I’m back to reading myeloma articles and starting to look into treatment options. There’s been some great news this week about a new drug being approved by NICE for first time relapse patients like me. So, I’m imagining that I’ll be deciding between that and going on the Myeloma XII trial …the first would be ongoing treatment, whilst the second would hopefully push me into remission again….who knows, maybe for another 8 years – but would make me severely ill for a while too.

I’m a bit all over the place if I’m honest. I just want to know if I’ve got to front into treatment and a new Stem Cell Transplant, or whether we can get on with things like normal. I can’t believe I’m back here. Back thinking about funeral songs, back thinking about what I can’t do if I’m back on treatment, back wondering about my ‘Bucket List’. It’s totally crap if I’m honest. I thought I’d got past all that negative thinking when I realised that I’d done so well with 8 years in remission. But now I’m back here, I realise it never fully goes away. The fears, the paranoia, the sadness.

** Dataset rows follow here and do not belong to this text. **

(* ===== verification/Attestation.v ===== *)
(** * The gateway's response verifier ([parser/gateway/src/attestation.rs])

    The gateway pins one enclave key at start-up and checks that every response it forwards
    was signed by it. The signed bytes are computed again from the forwarded payload, by a
    copy of the enclave's function; the two are shown to agree. *)

From S2P Require Import Prelude Json Payload Grpc Charset External Encodings Signing.
From S2P Require Import Proto Registry Borsh Payment AbiMetadata ParseRoute GatewayAuth Turnkey.

Inductive AttestationError : Type :=
| UnsupportedScheme (name : string)
| PubkeyMismatch
| AttHex (field message : string)
| InvalidPinnedKey (message : string)
| VerifyFailed
| PubkeyFile (path message : string)
| PubkeyFileTooLarge (path : string) (max : nat)
| DigestSerialization (message : string)
| PubkeyBothSet
| PubkeyNotUnicode (var : string).

Definition show_attestation_error (e : AttestationError) : string :=
  match e with
  | UnsupportedScheme name => "unsupported signature scheme: " +:+ name
  | PubkeyMismatch =>
      "public key mismatch: response key does not match pinned TVC verifier key"
  | AttHex field message => "hex decode error in " +:+ field +:+ ": " +:+ message
  | InvalidPinnedKey m => "invalid pinned TVC public key: " +:+ m
  | VerifyFailed => "signature verification failed"
  | PubkeyFile path message => "failed to read TVC pubkey file " +:+ path +:+ ": " +:+ message
  | PubkeyFileTooLarge path max =>
      "TVC pubkey file " +:+ path +:+ " exceeds maximum size (" +:+ show_nat max +:+ " bytes)"
  | DigestSerialization m => "failed to serialize payload for digest recomputation: " +:+ m
  | PubkeyBothSet =>
      "both TVC_DEMO_PINNED_PUBKEY_HEX and TVC_DEMO_PINNED_PUBKEY_FILE are set; choose one"
  | PubkeyNotUnicode var => var +:+ " contains invalid (non-UTF-8) bytes"
  end.

Definition MAX_PUBKEY_FILE_SIZE : nat := 4096.

(** The gateway's copy of the enclave's function: an error here, a panic there. *)
Definition signing_digest_bytes (p : ParsedTransactionPayload) : result AttestationError bytes :=
  bs ← map_err (fun e => DigestSerialization (show_io_error e)) (serialize (derived_fields p));
  if decide (ptp_intermediate_output p = []) then Ok bs
  else
    more ← map_err (fun e => DigestSerialization (show_io_error e))
             (serialize (ptp_intermediate_output p));
    Ok (bs ++ more).

(** [qos_hex::decode], which drops a lower-case prefix; a failure carries its [Debug] text. *)
Class QosHex (H : HexCodec) : Type := {
  qos_hex_decode : string → result string bytes;
  qos_hex_decode_encode bs : qos_hex_decode (hex_encode bs) = Ok bs;
}.

#[local] Unset Program Cases.

Program Definition qos_hex_ref : QosHex hex_ref :=
  {| qos_hex_decode s := map_err (fun _ => "hex") (hex_decode_ref (default s (strip_prefix "0x" s))) |}.
Next Obligation.
  intros bs. cbv beta. pose proof (strip_hex_prefix_digits (hex_of_bytes bs) (hex_of_bytes_digits bs)) as E.
  cbn [hex_encode hex_ref]. unfold strip_hex_prefix in E.
  destruct (strip_prefix "0x" (hex_of_bytes bs)) as [t|] eqn:Ht; cbn [default].
  - rewrite E. apply map_err_Ok, (hex_decode_encode (HexCodec:=hex_ref)).
  - apply map_err_Ok, (hex_decode_encode (HexCodec:=hex_ref)).
Qed.

Section attestation.
Context {S : Sha256} {H : HexCodec} {Q : QosHex H} {E : P256} `{!EqDecision (p256_public (P256:=E))}.
Record AttestationVerifier := MkAttestationVerifier { pinned_public : p256_public (P256:=E) }.

Definition verify_response (self : AttestationVerifier) (sig : ProtoSignature)
    (payload : ParsedTransactionPayload) : result AttestationError bytes :=
  if decide (sig_scheme sig ≠ scheme_number TurnkeyP256EphemeralKey) then
    let scheme_name :=
      if decide (sig_scheme sig = scheme_number SchemeUnspecified)
      then "SIGNATURE_SCHEME_UNSPECIFIED"
      else "UNKNOWN(" +:+ show_Z (sig_scheme sig) +:+ ")" in
    Err (UnsupportedScheme scheme_name)
  else
    response_bytes ← map_err (AttHex "signature.public_key") (qos_hex_decode (sig_public_key sig));
    response_public ← ok_or PubkeyMismatch (p256_from_bytes response_bytes);
    if decide (response_public ≠ pinned_public self) then Err PubkeyMismatch
    else
      digest_bytes ← signing_digest_bytes payload;
      let expected_digest := sha_256 digest_bytes in
      signature_bytes ← map_err (AttHex "signature.signature") (qos_hex_decode (sig_signature sig));
      if p256_verify (pinned_public self) expected_digest signature_bytes
      then Ok expected_digest else Err VerifyFailed.

Definition pinned_hex (self : AttestationVerifier) : string :=
  hex_encode (p256_to_bytes (pinned_public self)).

(** What an accepted response is: signed by the pinned key over the payload it carries. *)
Record attested (pinned : p256_public (P256:=E)) (sig : ProtoSignature)
    (p : ParsedTransactionPayload) (digest : bytes) : Prop := MkAttested {
  att_scheme : sig_scheme sig = scheme_number TurnkeyP256EphemeralKey;
  att_key : ∃ b, qos_hex_decode (sig_public_key sig) = Ok b ∧ p256_from_bytes b = Some pinned;
  att_digest : ∃ bs, ParseRoute.signing_digest_bytes p = Ok bs ∧ digest = sha_256 bs;
  att_signature : ∃ raw, qos_hex_decode (sig_signature sig) = Ok raw ∧
    p256_verify pinned digest raw = true;
}.

Lemma signing_digest_bytes_enclave p bs :
  signing_digest_bytes p = Ok bs ↔ ParseRoute.signing_digest_bytes p = Ok bs.
Proof.
  unfold signing_digest_bytes, ParseRoute.signing_digest_bytes, expect, to_vec.
  destruct (serialize (derived_fields p)); cbn [map_err mbind result_bind]; [|by split].
  case_decide; [split; congruence|].
  destruct (serialize (ptp_intermediate_output p)); cbn [map_err mbind result_bind];
    split; congruence.
Qed.

Lemma verify_response_Ok self sig p d :
  verify_response self sig p = Ok d ↔ attested (pinned_public self) sig p d.
Proof.
  unfold verify_response. split.
  - case_decide as Hs; [done|].
    intros (b & Hb%map_err_Ok & Hr)%result_bind_Ok.
    apply result_bind_Ok in Hr as (pk & Hpk & Hr).
    destruct (p256_from_bytes b) as [pk'|] eqn:Hfb; [|done]. injection Hpk as ->.
    case_decide as Hp; [done|]. apply result_bind_Ok in Hr as (db & Hdb & Hr).
    apply result_bind_Ok in Hr as (raw & Hraw%map_err_Ok & Hr).
    destruct (p256_verify _ _ _) eqn:Hv; [|done]. injection Hr as <-.
    apply signing_digest_bytes_enclave in Hdb.
    subst. split; eauto.
  - intros [Hs (b & Hb & Hpk) (bs & Hbs & ->) (raw & Hraw & Hv)].
    rewrite decide_False by tauto. rewrite Hb. cbn [map_err mbind result_bind].
    rewrite Hpk. cbn [ok_or mbind result_bind]. rewrite decide_False by tauto.
    apply signing_digest_bytes_enclave in Hbs. rewrite Hbs. cbn [mbind result_bind].
    rewrite Hraw. cbn [map_err mbind result_bind]. by rewrite Hv.
Qed.

(** The verifier that pins the key of an enclave accepts what it signs. *)
Lemma signed_by_attested k out sig bs :
  ParseRoute.signing_digest_bytes out = Ok bs → signed_by k out sig →
  attested (p256_public_key k) sig out (sha_256 bs) ∧ sig_message sig = hex_encode (sha_256 bs).
Proof.
  intros Hbs (bs' & raw & Hbs' & -> & Hv). assert (bs' = bs) as -> by congruence.
  split; [|done]. split; cbn; [done| | |].
  - eexists. split; [apply qos_hex_decode_encode|apply p256_from_to_bytes].
  - by eexists.
  - eexists. split; [apply qos_hex_decode_encode|done].
Qed.

(** ** Loading the key *)

(** The [Debug] texts of a hex error and of a refused key. *)
Context (debug_hex : FromHexError → string) (debug_p256 : bytes → string).

Definition from_hex_with_source (hex_value source : string)
    : result AttestationError AttestationVerifier :=
  pinned_bytes ← map_err (fun e => AttHex source (debug_hex e)) (decode_hex (trim hex_value));
  pinned ← ok_or (InvalidPinnedKey (debug_p256 pinned_bytes)) (p256_from_bytes pinned_bytes);
  Ok (MkAttestationVerifier pinned).

Definition verifier_from_hex (hex_value : string) : result AttestationError AttestationVerifier :=
  from_hex_with_source hex_value "TVC_DEMO_PINNED_PUBKEY_HEX".

Definition read_pubkey_file (fs : files) (path : string) : result AttestationError string :=
  read_bounded_file fs path MAX_PUBKEY_FILE_SIZE PubkeyFile PubkeyFileTooLarge.

Definition verifier_from_lookup (fs : files) (get : string → option string)
    : result AttestationError (option AttestationVerifier) :=
  match get "TVC_DEMO_PINNED_PUBKEY_HEX", get "TVC_DEMO_PINNED_PUBKEY_FILE" with
  | Some _, Some _ => Err PubkeyBothSet
  | Some s, None => Some <$> from_hex_with_source s "TVC_DEMO_PINNED_PUBKEY_HEX"
  | None, Some path =>
      contents ← read_pubkey_file fs path;
      Some <$> from_hex_with_source (trim contents) "TVC_DEMO_PINNED_PUBKEY_FILE"
  | None, None => Ok None
  end.

Definition attestation_env_var (env : environment) (key : string)
    : result AttestationError (option string) :=
  checked_env_var env key PubkeyNotUnicode.

Definition verifier_from_env (env : environment) (fs : files)
    : result AttestationError (option AttestationVerifier) :=
  hex_value ← attestation_env_var env "TVC_DEMO_PINNED_PUBKEY_HEX";
  file_path ← attestation_env_var env "TVC_DEMO_PINNED_PUBKEY_FILE";
  verifier_from_lookup fs (fun key =>
    if decide (key = "TVC_DEMO_PINNED_PUBKEY_HEX") then hex_value
    else if decide (key = "TVC_DEMO_PINNED_PUBKEY_FILE") then file_path
    else None).

(** A key comes from exactly one of the two variables, or none is pinned. *)
Lemma verifier_from_env_None env fs :
  verifier_from_env env fs = Ok None ↔
  env "TVC_DEMO_PINNED_PUBKEY_HEX" = VarNotPresent ∧
  env "TVC_DEMO_PINNED_PUBKEY_FILE" = VarNotPresent.
Proof.
  unfold verifier_from_env, attestation_env_var, checked_env_var, verifier_from_lookup.
  destruct (env "TVC_DEMO_PINNED_PUBKEY_HEX"), (env "TVC_DEMO_PINNED_PUBKEY_FILE");
    cbn [mbind result_bind]; pick; try naive_solver.
  - destruct (read_pubkey_file fs value); cbn; [|naive_solver].
    destruct (from_hex_with_source (trim _) _); cbn; naive_solver.
  - destruct (from_hex_with_source value _); cbn; naive_solver.
Qed.
End attestation.
Arguments AttestationVerifier E : clear implicits.
(* ===== verification/Gateway.v ===== *)
(** * The gateway ([parser/gateway/src/handlers], [parser/gateway/src/main.rs])

    The parse and health handlers, the start-up decision of [main] (which parts are mounted
    and when the process refuses to start), and the routes it serves. The gRPC channel, the
    x402 pay gate and the facilitator probe are parameters. *)

From S2P Require Import Prelude Json Payload Grpc Charset External DecimalText Encodings Signing.
From S2P Require Import Proto Registry Borsh Payment AbiMetadata ParseRoute.
From S2P Require Import GatewayAuth Turnkey Attestation GatewayConfig.

(** ** Remote calls and HTTP *)

(** How a call over the channel ends, with its time limit. *)
Inductive rpc (A : Type) : Type :=
| RpcOk (a : A)
| RpcStatus (code : Code) (message : string)
| RpcTimedOut.
Arguments RpcOk {A} _. Arguments RpcStatus {A} _ _. Arguments RpcTimedOut {A}.

Definition HTTP_OK : Z := 200.
Definition BAD_REQUEST : Z := 400.
Definition UNAUTHORIZED : Z := 401.
Definition NOT_FOUND : Z := 404.
Definition METHOD_NOT_ALLOWED : Z := 405.
Definition INTERNAL_SERVER_ERROR : Z := 500.
Definition BAD_GATEWAY : Z := 502.
Definition SERVICE_UNAVAILABLE : Z := 503.
Definition GATEWAY_TIMEOUT : Z := 504.

Definition is_success (status : Z) : bool := (200 <=? status)%Z && (status <? 300)%Z.

Inductive http_body : Type :=
| EmptyBody
| JsonBody (j : json)
| Envelope (w : TurnkeyResponseWrapper).

Record HttpResponse := MkHttpResponse { http_status : Z; http_content : http_body }.

(** ** The parse handler *)

Definition mock_boot_proof : TurnkeyBootProof :=
  MkTurnkeyBootProof
    "VFVSTktFWV9HQVRFV0FZX01PQ0tfQk9PVF9QUk9PRg=="
    "VFVSTktFWV9HQVRFV0FZX01PQ0tfUU9TX01BTklGRVNU"
    "VFVSTktFWV9HQVRFV0FZX01PQ0tfUU9TX01BTklGRVNUX0VOVkVMT1BF"
    "020000000000000000000000000000000000000000000000000000000000000001"
    "visualsign-parser" "local-mock".

(** [base64], of which only the encoder is used. *)
Class Base64Codec : Type := {
  b64_encode : bytes → string;
  b64_encode_nil : b64_encode [] = "";
  b64_encode_inj a b : b64_encode a = b64_encode b → a = b;
}.

#[local] Unset Program Cases.

(** Hex shows that an encoder can satisfy this. *)
Program Definition b64_toy : Base64Codec := {| b64_encode := hex_of_bytes |}.
Next Obligation. done. Qed.
Next Obligation.
  intros a b Hab. pose proof (hex_pairs_encode a 0) as Ha. rewrite Hab, hex_pairs_encode in Ha.
  congruence.
Qed.

Section handlers.
Context {S : Sha256} {H : HexCodec} {Q : QosHex H} {E : P256} `{!EqDecision (p256_public (P256:=E))}.
Context {BM : Borsh ChainMetadata} {B64 : Base64Codec}.

(** [AppState]: the two clients and the pinned verifier. *)
Record AppState := MkAppState {
  grpc_client : ParseRequest → rpc ParseResponse;
  health_client : string → rpc Z;
  attestation : option (AttestationVerifier E);
}.

Definition response_matches_request (payload : ParsedTransactionPayload)
    (unsigned_payload : string) (metadata_bytes : bytes) : bool :=
  let expected_input_digest := hex_encode (sha_256 (as_bytes unsigned_payload)) in
  let expected_metadata_digest := hex_encode (sha_256 metadata_bytes) in
  bool_decide (input_payload_digest payload = expected_input_digest)
  && bool_decide (metadata_digest payload = expected_metadata_digest).

(** An early return: a status and the text of the error envelope. *)
Definition early {A} (status : Z) (msg : string) : result (Z * string) A := Err (status, msg).

(** The request that is forwarded, without a payment marker. *)
Definition forwarded (r : TurnkeyRequest) (chain : ProtoChain) : ParseRequest :=
  MkParseRequest (tk_unsigned_payload r) (proto_chain_number chain)
    (metadata_from_input <$> tk_chain_metadata r) (tk_include_intermediate_output r) [].

Definition call_parser (state : AppState) (request : ParseRequest)
    : result (Z * string) ParseResponse :=
  match grpc_client state request with
  | RpcOk r => Ok r
  | RpcStatus CodeInvalidArgument message => early BAD_REQUEST message
  | RpcStatus CodeNotFound message => early NOT_FOUND message
  | RpcStatus _ _ => early INTERNAL_SERVER_ERROR "internal error"
  | RpcTimedOut => early GATEWAY_TIMEOUT "request timed out"
  end.

Definition authenticate (state : AppState) (sig : ProtoSignature)
    (payload : ParsedTransactionPayload) : result (Z * string) string :=
  match attestation state with
  | Some verifier =>
      digest ← map_err (fun e => (BAD_GATEWAY, "attestation failed: " +:+ show_attestation_error e))
                 (verify_response verifier sig payload);
      Ok (hex_encode digest)
  | None => Ok (sig_message sig)
  end.

Definition scheme_of_wire (scheme : Z) : SignatureScheme :=
  if decide (scheme = scheme_number TurnkeyP256EphemeralKey) then TurnkeyP256EphemeralKey
  else SchemeUnspecified.

Definition turnkey_payload (payload : ParsedTransactionPayload) : TurnkeyPayload :=
  MkTurnkeyPayload (parsed_payload payload) (metadata_digest payload)
    (input_payload_digest payload) (b64_encode (ptp_intermediate_output payload)).

Definition handle_request (state : AppState) (wrapper : TurnkeyRequestWrapper)
    : result (Z * string) TurnkeyResponseWrapper :=
  let r := tk_request wrapper in
  chain ← ok_or (BAD_REQUEST, "unknown chain: " +:+ tk_chain r) (chain_from_str_name (tk_chain r));
  metadata_bytes ←
    map_err (fun e => (INTERNAL_SERVER_ERROR,
                       "failed to serialize chain metadata: " +:+ show_io_error e))
      (chain_metadata_bytes (metadata_from_input <$> tk_chain_metadata r));
  response ← call_parser state (forwarded r chain);
  parsed_tx ← ok_or (INTERNAL_SERVER_ERROR, "missing parsed_transaction in response")
                (parsed_transaction response);
  payload ← ok_or (INTERNAL_SERVER_ERROR, "missing payload in response") (pt_payload parsed_tx);
  sig ← ok_or (BAD_GATEWAY, "missing signature in response") (pt_signature parsed_tx);
  if negb (response_matches_request payload (tk_unsigned_payload r) metadata_bytes)
  then early BAD_GATEWAY "response does not match request"
  else
    wire_message ← authenticate state sig payload;
    Ok (success_response mock_boot_proof (turnkey_payload payload)
          (Some (MkTurnkeySignature wire_message (sig_public_key sig)
                   (scheme_as_str_name (scheme_of_wire (sig_scheme sig))) (sig_signature sig)))).

Definition parse_handler (state : AppState) (wrapper : TurnkeyRequestWrapper) : HttpResponse :=
  match handle_request state wrapper with
  | Ok w => MkHttpResponse HTTP_OK (Envelope w)
  | Err (status, msg) => MkHttpResponse status (Envelope (error_response msg mock_boot_proof))
  end.

(** ** The health handler *)

Definition DEFAULT_SERVICE : string := "".

Definition health_handler `{SerdeMap} (state : AppState) : HttpResponse :=
  let unhealthy reason :=
    MkHttpResponse SERVICE_UNAVAILABLE
      (JsonBody (struct_value [("status", JString "unhealthy"); ("reason", JString reason)])) in
  match health_client state DEFAULT_SERVICE with
  | RpcOk status =>
      if decide (status = 1)%Z
      then MkHttpResponse HTTP_OK (JsonBody (struct_value [("status", JString "ok")]))
      else unhealthy "grpc service not serving"
  | RpcStatus _ _ => unhealthy "backend unavailable"
  | RpcTimedOut => unhealthy "health check timed out"
  end.

(** ** What a success means *)

(** A response of the parser that answers the request. *)
Record answers (r : TurnkeyRequest) (p : ParsedTransactionPayload) : Prop := MkAnswers {
  ans_input : input_payload_digest p = hex_encode (sha_256 (as_bytes (tk_unsigned_payload r)));
  ans_metadata : ∃ m,
    chain_metadata_bytes (metadata_from_input <$> tk_chain_metadata r) = Ok m ∧
    metadata_digest p = hex_encode (sha_256 m);
}.

Record forwards (state : AppState) (r : TurnkeyRequest) (w : TurnkeyResponseWrapper)
    (p : ParsedTransactionPayload) (sig : ProtoSignature) (message : string) : Prop := MkForwards {
  fwd_reply : ∃ chain, tk_chain r = chain_as_str_name chain ∧
    grpc_client state (forwarded r chain) =
      RpcOk (MkParseResponse (Some (MkParsedTransaction (Some p) (Some sig))));
  fwd_answers : answers r p;
  fwd_message : authenticate state sig p = Ok message;
  fwd_envelope : w = success_response mock_boot_proof (turnkey_payload p)
    (Some (MkTurnkeySignature message (sig_public_key sig)
             (scheme_as_str_name (scheme_of_wire (sig_scheme sig))) (sig_signature sig)));
}.

Lemma response_matches_iff p payload m :
  response_matches_request p payload m = true ↔
  input_payload_digest p = hex_encode (sha_256 (as_bytes payload)) ∧
  metadata_digest p = hex_encode (sha_256 m).
Proof. unfold response_matches_request. by rewrite andb_true_iff, !bool_decide_eq_true. Qed.

Lemma call_parser_Ok state req resp :
  call_parser state req = Ok resp ↔ grpc_client state req = RpcOk resp.
Proof.
  unfold call_parser. destruct (grpc_client state req) as [a|code message|]; [naive_solver| |done].
  by destruct code.
Qed.

Lemma handle_request_Ok state wrapper w :
  handle_request state wrapper = Ok w ↔
  ∃ p sig message, forwards state (tk_request wrapper) w p sig message.
Proof.
  unfold handle_request. cbv zeta. set (r := tk_request wrapper). split.
  - intros (chain & Hc & Hr)%result_bind_Ok.
    destruct (chain_from_str_name (tk_chain r)) as [c|] eqn:Hcn; [|done]. injection Hc as ->.
    apply chain_from_str_name_iff in Hcn.
    apply result_bind_Ok in Hr as (m & Hm%map_err_Ok & Hr).
    apply result_bind_Ok in Hr as (resp & Hresp%call_parser_Ok & Hr).
    apply result_bind_Ok in Hr as (tx & Htx & Hr).
    destruct (parsed_transaction resp) as [tx'|] eqn:E1; [|done]. injection Htx as ->.
    apply result_bind_Ok in Hr as (p & Hp & Hr).
    destruct (pt_payload tx) as [p'|] eqn:E2; [|done]. injection Hp as ->.
    apply result_bind_Ok in Hr as (sig & Hs & Hr).
    destruct (pt_signature tx) as [s'|] eqn:E3; [|done]. injection Hs as ->.
    destruct (response_matches_request _ _ _) eqn:Hmatch; cbn [negb] in Hr; [|done].
    apply response_matches_iff in Hmatch as [Hi Hmd].
    apply result_bind_Ok in Hr as (msg & Hmsg & [= <-]).
    destruct resp as [o], tx as [op os]. cbn in *. subst.
    exists p, sig, msg. split; [by eexists|split; eauto|done|done].
  - intros (p & sig & msg & [(c & Hc & Hreply) [Hi (m & Hm & Hmd)] Hmsg ->]).
    apply chain_from_str_name_iff in Hc. rewrite Hc. cbn [ok_or mbind result_bind].
    rewrite Hm. cbn [map_err mbind result_bind].
    rewrite (proj2 (call_parser_Ok _ _ _) Hreply).
    cbn [mbind result_bind parsed_transaction pt_payload pt_signature ok_or].
    rewrite (proj2 (response_matches_iff _ _ _) (conj Hi Hmd)). cbn [negb].
    by rewrite Hmsg.
Qed.

Lemma ok_or_status {A} (st status : Z) (msg m : string) (o : option A) :
  ok_or (st, msg) o = Err (status, m) → status = st.
Proof. destruct o; cbn; congruence. Qed.

Lemma call_parser_status state req status msg :
  call_parser state req = Err (status, msg) → is_success status = false.
Proof.
  unfold call_parser, early. destruct (grpc_client state req) as [?|code ?|]; [done| |].
  - destruct code; by intros [= <- _].
  - by intros [= <- _].
Qed.

Lemma authenticate_status state sig p status msg :
  authenticate state sig p = Err (status, msg) → is_success status = false.
Proof.
  unfold authenticate. destruct (attestation state) as [v|]; [|done].
  destruct (verify_response v sig p); cbn; [done|]. by intros [= <- _].
Qed.
Definition caller_idl_records (configs : gmap string CustomIdlConfig)
    : option (gmap string IdlRecord) :=
  if decide (configs = ∅) then Some ∅
  else
    match construct_idl_records_map configs with
    | Err _ => None
    | Ok records => Some (filter (fun e => is_Some (configs !! e.1)) records)
    end.

(** The three layers in one map, inserted from the lowest up. *)
Definition build_idl_record_map (caller_records : gmap string IdlRecord) : gmap string IdlRecord :=
  map_fold insert (map_fold insert builtin_idl_records (preset_idl_records include_str))
    caller_records.

Definition parse_partially_decoded_instruction_idl (program_id data_base58 : string)
    (accounts : list string) (caller_records : gmap string IdlRecord)
    : option SolanaParsedInstructionDataIo * option SolanaIdlParseError :=
  match lookup_idl_record program_id caller_records with
  | None => (None, None)
  | Some idl_record =>
      match resolve_idl_for_record idl_record program_id with
      | Err e => (None, Some (IdlResolutionError e))
      | Ok (idl, idl_json, idl_source) =>
          match bs58_decode data_base58 with
          | None => (None, Some (DiscriminatorNotFound "instruction data is not valid base58"))
          | Some data =>
              match find_instruction_by_discriminator data (idl_instructions idl) with
              | Err e => (None, Some (DiscriminatorNotFound e))
              | Ok instruction =>
                  match parse_data_into_args data instruction idl with
                  | Err e => (None, Some (DataParseError (idl_instruction_name instruction) e))
                  | Ok program_call_args =>
                      match create_accounts_map ((fun k => MkSolanaAccount k false false) <$> accounts)
                              instruction with
                      | Err e => (None, Some (AccountsMapError (idl_instruction_name instruction) e))
                      | Ok named_accounts =>
                          match idl_instruction_discriminator instruction with
                          | None =>
                              (None, Some (DiscriminatorNotFound
                                             "matched instruction has no discriminator"))
                          | Some discriminator =>
                              (Some (MkParsedDataIo (idl_instruction_name instruction)
                                       (hex_encode discriminator) (btree_of_map named_accounts)
                                       (canonical_args_json program_call_args)
                                       (idl_source_string idl_source) (compute_idl_hash idl_json)),
                               None)
                          end
                      end
                  end
              end
          end
      end
  end.
(* ===== verification/SolanaConvert.v ===== *)
(** * Solana: from input to payload

    [core/instructions.rs], [core/txtypes/v0.rs] and [core/visualsign.rs] of
    [chain_parsers/visualsign-solana], with the list of visualizers [build.rs] writes: decoding of
    the input, the fields of transfers, instructions, tables and accounts, the diagnostics, the
    payload, and the converter the registry holds. *)

From S2P Require Import Prelude Json Payload Errors Charset External Encodings Builders.
From S2P Require Import Signing Proto Registry Borsh.
From S2P Require Import SolanaCore SolanaAccounts SolanaIdl SolanaParserCrate SolanaIntermediate.

#[local] Unset Program Cases.

(** ** Transactions *)

Record SolanaTransaction := MkSolanaTransaction { tx_signatures : list bytes; tx_message : Message }.

Inductive VersionedMessage : Type := MessageLegacy (m : Message) | MessageV0 (m : V0Message).

Record VersionedTransaction := MkVersionedTransaction {
  vtx_signatures : list bytes;
  vtx_message : VersionedMessage;
}.

(** [bincode] and the message serialiser of [solana_sdk]; a failure carries its text. A
    serialised transaction reads back. *)
Class SolanaWire : Type := {
  deserialize_versioned : bytes → result string VersionedTransaction;
  deserialize_legacy : bytes → result string SolanaTransaction;
  serialize_versioned : VersionedTransaction → result string bytes;
  serialize_message : Message → bytes;
  serialize_versioned_message : VersionedMessage → bytes;
  deserialize_serialize_versioned tx bs :
    serialize_versioned tx = Ok bs → deserialize_versioned bs = Ok tx;
}.

Inductive SolanaTransactionWrapper : Type :=
| WrapLegacy (tx : SolanaTransaction)
| WrapVersioned (tx : VersionedTransaction).

Definition new_legacy (tx : SolanaTransaction) : SolanaTransactionWrapper := WrapLegacy tx.
Definition new_versioned (tx : VersionedTransaction) : SolanaTransactionWrapper := WrapVersioned tx.

Definition inner_legacy (w : SolanaTransactionWrapper) : option SolanaTransaction :=
  match w with WrapLegacy tx => Some tx | WrapVersioned _ => None end.
Definition inner_versioned (w : SolanaTransactionWrapper) : option VersionedTransaction :=
  match w with WrapLegacy _ => None | WrapVersioned tx => Some tx end.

Somehow I will get back to being my positive self. I think I need to get an element of control back to myself – that’s the worst bit about myeloma…you seem to lose all control. I don’t quite how I’ll do this….I’d like to get back into fundraising but I’m not sure how healthy I’ll be to do that, or exactly what I could do. If anyone reading this has any great ideas, I’d love to hear them. It really helps me take my mind off what is happening, but I need something that isn’t too stressful or too demanding if the chemo starts.